The agent, Eric Brown, told WOOD-TV that the police response Aug. 1 in Wyoming, including two out of five officers who drew their guns, felt aggressive and “threw me back.”
“I feel pretty anxious, or nervous or maybe even a little bit scared about what do I do to protect myself if I’m going to show a home and the authorities just get called on a whim like that,” Brown said. “Am I just automatically the criminal? Because that’s pretty much how we were treated in that situation.”
The Wyoming Police Department defended the officers’ actions and said they followed protocol for responding to a reported home invasion. The department said in a statement that Chief Kimberly Koster reached out to the three offering to meet with them and any other family members.
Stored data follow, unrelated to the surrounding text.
(** X15. [Lock] waits without a deadline: when it returns the lock file is
    in place; it never panics with ["expired"], only with a failure to
    create or to write the candidate file. *)
Theorem Lock_outcome fuel m w o w' :
  Lock fuel m w = (Some o, w') ->
  (o = Returned -> is_Some (files w' !! LockPath m))
  /\ (forall e, o = Panicked e ->
        (exists e0, e = ErrWrap ("cannot create candidate lock " +:+ id m) e0)
        \/ (exists e0, e = ErrWrap
                             ("cannot write current timestamp for candidate lock "
                                +:+ id m) e0)).
Proof.
  unfold Lock, TryLock. change (0 >? 0) with false. cbv iota.
  unfold bind at 1. unfold bind at 1. unfold ret at 1.
  destruct (LockWithContext fuel m Background w) as [[[e|]|] w1] eqn:E;
    unfold ret; intros [= <- <-].
  - split; [discriminate|]. intros e' [= <-].
    revert E. unfold LockWithContext. unfold bind at 1.
    destruct (TempFile _ _ w) as [[c|e1] w2].
    + unfold bind at 1.
      destruct (lockLoop fuel m Background c (LockPath m) 0 w2) as [[r|] w3] eqn:EL;
        [|unfold ret; discriminate].
      unfold bind. destruct (Remove c w3). unfold ret. intros [= -> <-].
      apply lockLoop_errors in EL as [[_ [d Hd]]|H]; [discriminate | now right].
    + unfold ret. intros [= <- <-]. left. now exists e1.
  - split; [|discriminate]. intros _. eapply LockWithContext_success; eassumption.
Qed.

Lemma Lock_outcome_witness :
  let r := Lock 1 sampleMutex sampleWorld in
  fst r = Some Returned /\ is_Some (files (snd r) !! LockPath sampleMutex).
Proof.
  cbv zeta.
  set (w' := snd (Lock 1 sampleMutex sampleWorld)).
  assert (Lock 1 sampleMutex sampleWorld = (Some Returned, w')) as E
      by (vm_compute; reflexivity).
  split; [rewrite E; reflexivity|].
  exact (proj1 (Lock_outcome 1 sampleMutex sampleWorld Returned w' E) eq_refl).
Defined.

(** *** A lock file without a timestamp *)

Lemma unstamped_lock_stays_witness :
  let w := heldWorld "" [] in
  let r := LockWithContext 4 sampleMutex (Some (clock w + Second)) w in
  fst r <> Some None
  /\ files (snd r) !! LockPath sampleMutex = Some 1%nat
  /\ contents (snd r) (LockPath sampleMutex) = contents w (LockPath sampleMutex).
Proof.
  cbv zeta.
  set (w := heldWorld "" []).
  set (ctx := Some (clock w + Second)).
  assert (files w !! LockPath sampleMutex = Some 1%nat) as Ht
      by (vm_compute; reflexivity).
  assert (unstamped (storedTimestamp w (LockPath sampleMutex))) as Hu
      by (vm_compute; exact I).
  exact (unstamped_lock_stays sampleMutex 4 ctx w 1%nat
           (fst (LockWithContext 4 sampleMutex ctx w))
           (snd (LockWithContext 4 sampleMutex ctx w))
           Ht Hu (surjective_pairing _)).
Defined.

(** *** Milliseconds *)

(** X16. [nano2Millis], and so [millis] and [now], truncate toward zero: a
    duration of less than a millisecond, of either sign, counts as 0,
    and on clocks that an [int64] holds [now] does not go back when
    the clock does not. *)
Theorem millis_truncates d :
  (0 <= d -> millis d * 1000000 <= d < (millis d + 1) * 1000000)
  /\ (d <= 0 -> (millis d - 1) * 1000000 < d <= millis d * 1000000)
  /\ (-1000000 < d < 1000000 -> millis d = 0)
  /\ (forall w w', Int64.in_range (clock w) -> Int64.in_range (clock w') ->
                   clock w <= clock w' -> fst (now w) <= fst (now w')).
Proof.
  unfold millis, nano2Millis, Int64.div.
  pose proof (Z.quot_rem' d 1000000) as E.
  split; [|split; [|split]].
  - intros Hd. pose proof (Z.rem_bound_pos d 1000000 Hd ltac:(lia)). lia.
  - intros Hd. pose proof (Z.rem_bound_pos_neg d 1000000 ltac:(lia) Hd). lia.
  - intros Hd. apply Z.quot_small_iff; lia.
  - intros w w' Hr Hr' Hle. rewrite !now_eq. cbn [fst].
    rewrite !Int64Facts.wrap_small by assumption.
    unfold nano2Millis, Int64.div. apply Z.quot_le_mono; lia.
Qed.

Lemma millis_truncates_witness :
  millis (999 * 1000) = 0 /\ millis (-999999) = 0
  /\ millis 1500000 * 1000000 <= 1500000 < (millis 1500000 + 1) * 1000000.
Proof.
  destruct (millis_truncates (999 * 1000)) as (_ & _ & H1 & _).
  destruct (millis_truncates (-999999)) as (_ & _ & H2 & _).
  destruct (millis_truncates 1500000) as (H3 & _).
  split; [apply H1; lia|]. split; [apply H2; lia | apply H3; lia].
Defined.

(** X17. [writeCurrentTimestamp] returns the millisecond it read from the
    clock whether or not the write succeeds; a successful write appends
    the line of that millisecond to the file, a failed one leaves the
    file as it was. One write is attempted, and no name changes. *)
Theorem writeCurrentTimestamp_outcome f w ts err w' :
  writeCurrentTimestamp f w = ((ts, err), w') ->
  ts = nowOf w
  /\ log w' = EvWrite f (Sprintf_d_nl ts) :: log w
  /\ files w' = files w /\ clock w' = clock w
  /\ (err = None ->
      inodes w' = <[f := default "" (inodes w !! f) +:+ Sprintf_d_nl ts]> (inodes w))
  /\ (err <> None -> err = Some ErrIO /\ inodes w' = inodes w).
Proof.
  unfold writeCurrentTimestamp, Write, now, UnixNano, nowOf. unfold_m. cbn.
  destruct (oracle w) as [|[] o]; cbn; intros [= <- <- <-]; cbn;
    repeat split; auto; try congruence.
Qed.

Lemma writeCurrentTimestamp_outcome_witness :
  let w := heldWorld "1000" [true] in
  let r := writeCurrentTimestamp 1 w in
  fst r = (nowOf w, Some ErrIO) /\ inodes (snd r) = inodes w.
Proof.
  cbv zeta.
  set (w := heldWorld "1000" [true]).
  set (w' := snd (writeCurrentTimestamp 1 w)).
  assert (writeCurrentTimestamp 1 w = ((nowOf w, Some ErrIO), w')) as E
      by (vm_compute; reflexivity).
  destruct (writeCurrentTimestamp_outcome _ _ _ _ _ E) as (_ & _ & _ & _ & _ & H).
  rewrite E. split; [reflexivity|]. apply H. discriminate.
Defined.

(* ===================================================================== *)
(** ** Further properties: the construction of an engine *)
(* ===================================================================== *)

(** X18. An engine constructed under an absolute root, or under a relative
    one in an absolute working directory, has an absolute lock
    directory; the directory exists afterwards, no directory is lost,
    and files and clock are untouched. *)
Theorem NewMutexExt_creates_directory root lockId p r d w m w' :
  NewMutexExt root lockId p r d w = (Ok m, w') ->
  anchored root w ->
  IsAbs (directory m) = true
  /\ directory m ∈ dirs w'
  /\ dirs w ⊆ dirs w'
  /\ files w' = files w /\ inodes w' = inodes w /\ clock w' = clock w.
Proof.
  intros E Ha. destruct (NewMutexExt_directory _ _ _ _ _ _ _ _ E Ha) as (l & _ & Hd).
  split; [rewrite Hd; apply Ascii.eqb_refl|].
  split; [eapply NewMutexExt_directory_made; eassumption|].
  apply NewMutexExt_Ok in E as (root' & _ & _ & Hdirs & Hf & Hi & Hc & _).
  split; [intros x Hx; rewrite Hdirs; now apply elem_of_union_r | auto].
Qed.

Lemma NewMutexExt_creates_directory_witness :
  let r := NewMutexExt "locks" "Job" 0 0 0 sampleWorld in
  exists m, fst r = Ok m
    /\ directory m = "/home/user/locks/Job"
    /\ IsAbs (directory m) = true
    /\ directory m ∈ dirs (snd r)
    /\ dirs sampleWorld ⊆ dirs (snd r)
    /\ files (snd r) = files sampleWorld.
Proof.
  cbv zeta.
  set (m := mkMutex "job" "/home/user/locks/Job" 0 DefaultPulse DefaultRefresh).
  set (w' := snd (NewMutexExt "locks" "Job" 0 0 0 sampleWorld)).
  assert (NewMutexExt "locks" "Job" 0 0 0 sampleWorld = (Ok m, w')) as E
      by (vm_compute; reflexivity).
  assert (anchored "locks" sampleWorld) as Ha
      by (right; exists "/home/user"; split; reflexivity).
  destruct (NewMutexExt_creates_directory _ _ _ _ _ _ _ _ E Ha)
    as (H1 & H2 & H3 & H4 & _).
  exists m. rewrite E. split; [reflexivity|]. split; [reflexivity|].
  split; [exact H1|]. split; [exact H2|]. split; [exact H3 | exact H4].
Defined.

(** X19. The lock file of an engine constructed under an absolute root, for
    an identifier without a slash, lies directly in the lock directory,
    where [ioutil.TempFile] puts the candidate files; its path is
    absolute and is none of the directories [MkdirAll] goes through. *)
Theorem NewMutexExt_lock_file_place root lockId p r d w m w' :
  NewMutexExt root lockId p r d w = (Ok m, w') ->
  anchored root w ->
  hasByte slash lockId = false ->
  LockPath m = joinPath (directory m) (ToLower lockId +:+ "-mutex.lck")
  /\ IsAbs (LockPath m) = true
  /\ ~ In (LockPath m) (lineage (directory m)).
Proof.
  intros E Ha Hs.
  destruct (NewMutexExt_directory _ _ _ _ _ _ _ _ E Ha) as (l & Hl & Hd).
  apply NewMutexExt_Ok in E as (root' & _ & Hm & _).
  assert (id m = ToLower lockId) as Hid by (now subst m).
  assert (hasByte slash (id m) = false) as Hs'
      by now rewrite Hid, hasByte_ToLower.
  destruct (LockPath_child m l Hl Hd Hs') as [HL Hn].
  rewrite Hid in HL. split; [exact HL|]. split; [|exact Hn].
  unfold LockPath, IsAbs. rewrite Hd.
  destruct (Join_rooted (String slash (joinSlash l))
              (Sprintf_s lockTemplate (id m)) (Ascii.eqb_refl _))
    as (l' & _ & ->).
  apply Ascii.eqb_refl.
Qed.

Lemma NewMutexExt_lock_file_place_witness :
  let r := NewMutexExt "/tmp" "Lock" 0 0 0 sampleWorld in
  exists m, fst r = Ok m
    /\ LockPath m = joinPath (directory m) (ToLower "Lock" +:+ "-mutex.lck")
    /\ IsAbs (LockPath m) = true
    /\ ~ In (LockPath m) (lineage (directory m)).
Proof.
  cbv zeta.
  set (m := mkMutex "lock" "/tmp/Lock" 0 DefaultPulse DefaultRefresh).
  set (w' := snd (NewMutexExt "/tmp" "Lock" 0 0 0 sampleWorld)).
  assert (NewMutexExt "/tmp" "Lock" 0 0 0 sampleWorld = (Ok m, w')) as E
      by (vm_compute; reflexivity).
  exists m. rewrite E. split; [reflexivity|].
  exact (NewMutexExt_lock_file_place _ _ _ _ _ _ _ _ E
           (or_introl eq_refl) eq_refl).
Defined.

(** X20. The identifier of an engine constructed from an identifier of
    ASCII bytes is the given one with its upper-case letters lowered:
    it is made of ASCII bytes, none of them an upper-case letter,
    lowering it again changes nothing, no byte is added or lost, and it
    has a slash exactly when the given one has. *)
Theorem NewMutexExt_Id root lockId p r d w m w' :
  isASCII lockId = true ->
  NewMutexExt root lockId p r d w = (Ok m, w') ->
  Id m = ToLower lockId
  /\ isASCII (Id m) = true
  /\ hasUpper (Id m) = false
  /\ ToLower (Id m) = Id m
  /\ String.length (Id m) = String.length lockId
  /\ hasByte slash (Id m) = hasByte slash lockId.
Proof.
  intros Ha (root' & _ & -> & _)%NewMutexExt_Ok. unfold Id. cbn [id].
  split; [reflexivity|].
  split; [now rewrite ToLower_isASCII|].
  split; [apply ToLower_no_upper|].
  split; [apply ToLower_idem|].
  split; [apply ToLower_length | apply hasByte_ToLower].
Qed.

Lemma NewMutexExt_Id_witness :
  let r := NewMutexExt "/tmp" "Lock" 0 0 0 sampleWorld in
  exists m, fst r = Ok m
    /\ Id m = "lock"
    /\ isASCII (Id m) = true
    /\ hasUpper (Id m) = false
    /\ ToLower (Id m) = Id m
    /\ String.length (Id m) = String.length "Lock"
    /\ hasByte slash (Id m) = hasByte slash "Lock".
Proof.
  cbv zeta.
  set (m := mkMutex "lock" "/tmp/Lock" 0 DefaultPulse DefaultRefresh).
  set (w' := snd (NewMutexExt "/tmp" "Lock" 0 0 0 sampleWorld)).
  assert (NewMutexExt "/tmp" "Lock" 0 0 0 sampleWorld = (Ok m, w')) as E
      by (vm_compute; reflexivity).
  exists m. rewrite E. split; [reflexivity|].
  exact (NewMutexExt_Id "/tmp" "Lock" 0 0 0 sampleWorld m w' eq_refl E).
Defined.

(** X21. A failed [NewMutexExt] changes no file and loses no directory.
    Its error is that of [os.Getwd], unwrapped and only for a relative
    root, and then the directories are as they were; or it is that of
    [os.MkdirAll], wrapped in a message that names the root, not the
    directory, and then the directories made before the failure remain:
    all of them lie on the way to the lock directory. *)
Theorem NewMutexExt_failure root lockId p r d w e w' :
  NewMutexExt root lockId p r d w = (Err e, w') ->
  files w' = files w /\ inodes w' = inodes w /\ dirs w ⊆ dirs w'
  /\ ((IsAbs root = false /\ (e = ErrIO \/ e = ErrNotExist) /\ dirs w' = dirs w)
      \/ exists root' e0,
           absoluteRoot root w = Some root'
           /\ e = ErrWrap ("cannot create directory (" +:+ root' +:+ ")") e0
           /\ (e0 = ErrIO \/ e0 = ErrNotDir)
           /\ dirs w' ⊆ list_to_set (lineage (Join [root'; lockId])) ∪ dirs w).
Proof.
  intros E. unfold NewMutexExt in E. unfold bind at 1 in E.
  pose proof (root_step root w) as R. cbv zeta in R.
  destruct ((if negb (IsAbs root) then Abs root else ret (Ok root)) w)
    as [[root'|e0] w1]; cbn [fst snd] in R;
    destruct R as (Rf & Ri & _ & _ & _ & Rd & _ & Rr).
  - unfold bind at 1 in E.
    pose proof (MkdirAll_spec (Join [root'; lockId]) w1) as S. cbv zeta in S.
    destruct (MkdirAll (Join [root'; lockId]) w1) as [[e1|] w2];
      cbn [fst snd] in S; [|discriminate E].
    destruct S as (Sf & Si & _ & _ & _ & Sd1 & Sd2 & _ & Se).
    unfold ret in E. injection E as <- <-.
    rewrite Rd in Sd1, Sd2.
    split; [congruence|]. split; [congruence|]. split; [exact Sd1|].
    right. exists root', e1. auto.
  - unfold ret in E. injection E as <- <-.
    split; [exact Rf|]. split; [exact Ri|]. split; [now rewrite Rd|].
    left. destruct Rr as [Hr He]. auto.
Qed.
Roy Thorne, Brown’s client, called the experience in the Grand Rapids suburb “traumatizing” for him and his son.
The department released body camera footage that shows officers handcuffing them. One of the officers had his weapon out and pointed it at Thorne as he left the home in response to police commands.
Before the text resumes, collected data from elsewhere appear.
(** The calendar in the words of the [datetime] module: the ordinal of a
    date ([date.toordinal]), its ISO weekday ([date.isoweekday]), and the
    fields a date may hold. *)
Definition toordinal (dt : date) : Z := _ymd2ord (year dt) (month dt) (day dt).

Definition isoweekday_of_ordinal (n : Z) : Z :=
  let r := (n mod 7)%Z in if (r =? 0)%Z then 7%Z else r.

Definition valid_date (dt : date) : Prop :=
  (MINYEAR <= year dt <= MAXYEAR)%Z /\ (1 <= month dt <= 12)%Z
  /\ (1 <= day dt <= _days_in_month (year dt) (month dt))%Z.

(** The number of ISO weeks of a year: the weeks from the Monday of its
    week 1 to the Monday of week 1 of the next year. *)
Definition iso_weeks_in_year (yr : Z) : Z :=
  ((_isoweek1monday (yr + 1) - _isoweek1monday yr) / 7)%Z.

Definition iso_week_in_range (yr week : Z) : Prop :=
  (1 <= week <= iso_weeks_in_year yr)%Z.

(** A year has 53 ISO weeks when it starts on a Thursday, or on a Wednesday
    and is a leap year; 52 otherwise. *)
Definition long_year (yr : Z) : bool :=
  let first_weekday := (_ymd2ord yr 1 1 mod 7)%Z in
  ((first_weekday =? 4) || ((first_weekday =? 3) && _is_leap yr))%Z.

(** The day of ISO year [yr], week [week] and weekday [wd] by the week-date
    rule: so many whole weeks and days after the Monday of week 1. *)
Definition iso_ordinal (yr week wd : Z) : Z :=
  (_isoweek1monday yr + ((week - 1) * 7 + (wd - 1)))%Z.

(** [date.fromordinal(n)] *)
Definition date_of_ordinal (n : Z) : date :=
  {| year := (_ord2ymd n).1.1; month := (_ord2ymd n).1.2; day := (_ord2ymd n).2 |}.

(** [date.max.toordinal()], the ordinal of 9999-12-31. *)
Definition max_ordinal : Z := 3652059.

(** The month and the day of the month of the day numbered [n] (from 0) in
    its year: the end of [_ord2ymd]. *)
Definition month_day (leapyear : bool) (n : Z) : Z * Z :=
  let m := Z.shiftr (n + 50) 5 in
  let preceding :=
    (index _DAYS_BEFORE_MONTH m + (if (2 <? m)%Z && leapyear then 1 else 0))%Z in
  if (n <? preceding)%Z then
    let m := (m - 1)%Z in
    let preceding :=
      (preceding - (index _DAYS_IN_MONTH m + (if (m =? 2)%Z && leapyear then 1 else 0)))%Z in
    (m, (n - preceding + 1)%Z)
  else (m, (n - preceding + 1)%Z).

(** What [month_day] has to satisfy, as a test on one day number. *)
Definition month_day_check (leapyear : bool) (n : Z) : bool :=
  let md := month_day leapyear n in
  ((1 <=? md.1) && (md.1 <=? 12) && (1 <=? md.2)
   && (md.2 <=? (if (md.1 =? 2) && leapyear then 29 else index _DAYS_IN_MONTH md.1))
   && (index _DAYS_BEFORE_MONTH md.1 + (if (2 <? md.1) && leapyear then 1 else 0) + md.2
       =? n + 1))%Z.

(** ** Counting a tag in the markup *)

(** The number of places of [s] at which [pat] occurs. *)
Fixpoint count_sub (pat s : list N) : nat :=
  ((if startswith pat s then 1 else 0)
   + match s with
     | [] => 0
     | _ :: s' => count_sub pat s'
     end)%nat.

(** Whether [pat] occurs at the start of [s ++ t], when [s] alone decides
    it: [pat] ends within [s], or differs from it. *)
Fixpoint decided (pat s : list N) : option bool :=
  match pat, s with
  | [], _ => Some true
  | _ :: _, [] => None
  | a :: pat', c :: s' => if a =? c then decided pat' s' else Some false
  end.

(** The number of places of the literal [s] at which [pat] occurs, when
    every place of [s] decides it. *)
Fixpoint scan (pat s : list N) : option nat :=
  match s with
  | [] => Some 0%nat
  | _ :: s' =>
    match decided pat s, scan pat s' with
    | Some b, Some k => Some (if b then S k else k)
    | _, _ => None
    end
  end.

(** [s] adds [k] occurrences of [pat] to whatever follows it. *)
Definition weight (pat : list N) (k : nat) (s : list N) : Prop :=
  forall t, count_sub pat (s ++ t) = (k + count_sub pat t)%nat.

(** The literals of the program's markup, but for the opening tags of the
    card, of the day line, of the day name and of the date. *)
Definition plain_literals : list (list N) :=
  [s_strong_open; s_strong_close; s_ul_open; s_ul_close; s_li_open; s_li_close;
   s_p_open; s_p_close; s_newline; s_intro_open; s_div_close; s_span_close;
   card_1; card_2; card_3; card_4; card_5;
   page_head; page_mid1; page_mid2; page_mid3; page_tail].

Definition marked_tags : list (list N) :=
  [card_section_open; s_day_open; s_name_open; s_date_open].

(** A tag that can be counted: it starts with its only "<", no plain
    literal holds it or a beginning of it at its end, and every place of the
    four marked tags decides it. *)
Definition marker_ok (pat : list N) : bool :=
  match pat with
  | c :: p =>
    (c =? 60) && forallb (λ x, negb (x =? 60)) p
    && forallb (λ l, bool_decide (scan pat l = Some 0%nat)) plain_literals
    && forallb (λ l, bool_decide (is_Some (scan pat l))) marked_tags
  | [] => false
  end.

(** The occurrences of [pat] in the literal [l]. *)
Definition tag_weight (pat l : list N) : nat := default 0%nat (scan pat l).

(** The occurrences of [pat] in the day line of a card. *)
Definition day_weight (pat day_label : list N) (meal_date : option date) : nat :=
  if is_empty day_label then 0%nat
  else (tag_weight pat s_day_open + tag_weight pat s_name_open
        + match meal_date with Some _ => tag_weight pat s_date_open | None => 0 end)%nat.

(** ** The inline renderer in the words of the specification *)

(** A piece of the text: plain text, or the inner text of a bold span. *)
Inductive token :=
| Plain (s : list N)
| Bold (inner : list N).

(** The piece as the input has it, and as the output has it. *)
Definition source (t : token) : list N :=
  match t with
  | Plain s => s
  | Bold inner => s_stars ++ inner ++ s_stars
  end.

Definition emit (t : token) : list N :=
  match t with
  | Plain s => html_escape s
  | Bold inner => s_strong_open ++ html_escape inner ++ s_strong_close
  end.

(** The text of the piece that is shown, before escaping. *)
Definition shown (t : token) : list N :=
  match t with
  | Plain s => s
  | Bold inner => inner
  end.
Thorne said that officer apologized, “but at the same time, the damage is done.”
“My son was a little disturbed, he hasn’t seen anything like that … he’s not going to forget this,” he said.
The footage also shows police put Thorne in the backseat of a squad car with the door open after handcuffing him.
“Definitely not buying this place,” Thorne says on the video, after explaining that he was visiting the home with his real estate agent.
Brown used his cellphone to show police that he scheduled an appointment online to take Thorne to the house and had an access code to get inside. Thorne’s son was put in the backseat of another squad car briefly before the officer accompanying him was told to uncuff the teenager.
Another Black man with a similar car to the real estate agent’s vehicle was arrested after he went into the house without permission July 24, police said. That person also told police that he was interested in purchasing the house but was not with a real estate agent and didn’t have the homeowner’s permission to go inside.
A neighbor saw Brown’s car parked in front of the house on Aug. 1 and called police, wrongly reporting that the intruder had returned, the statement said. Brown’s car is the same color as that first person’s but a different make and model.
“Somebody dropped the ball somewhere,” one of the officers can be heard saying to another after Brown and Thorne explained why they were at the house.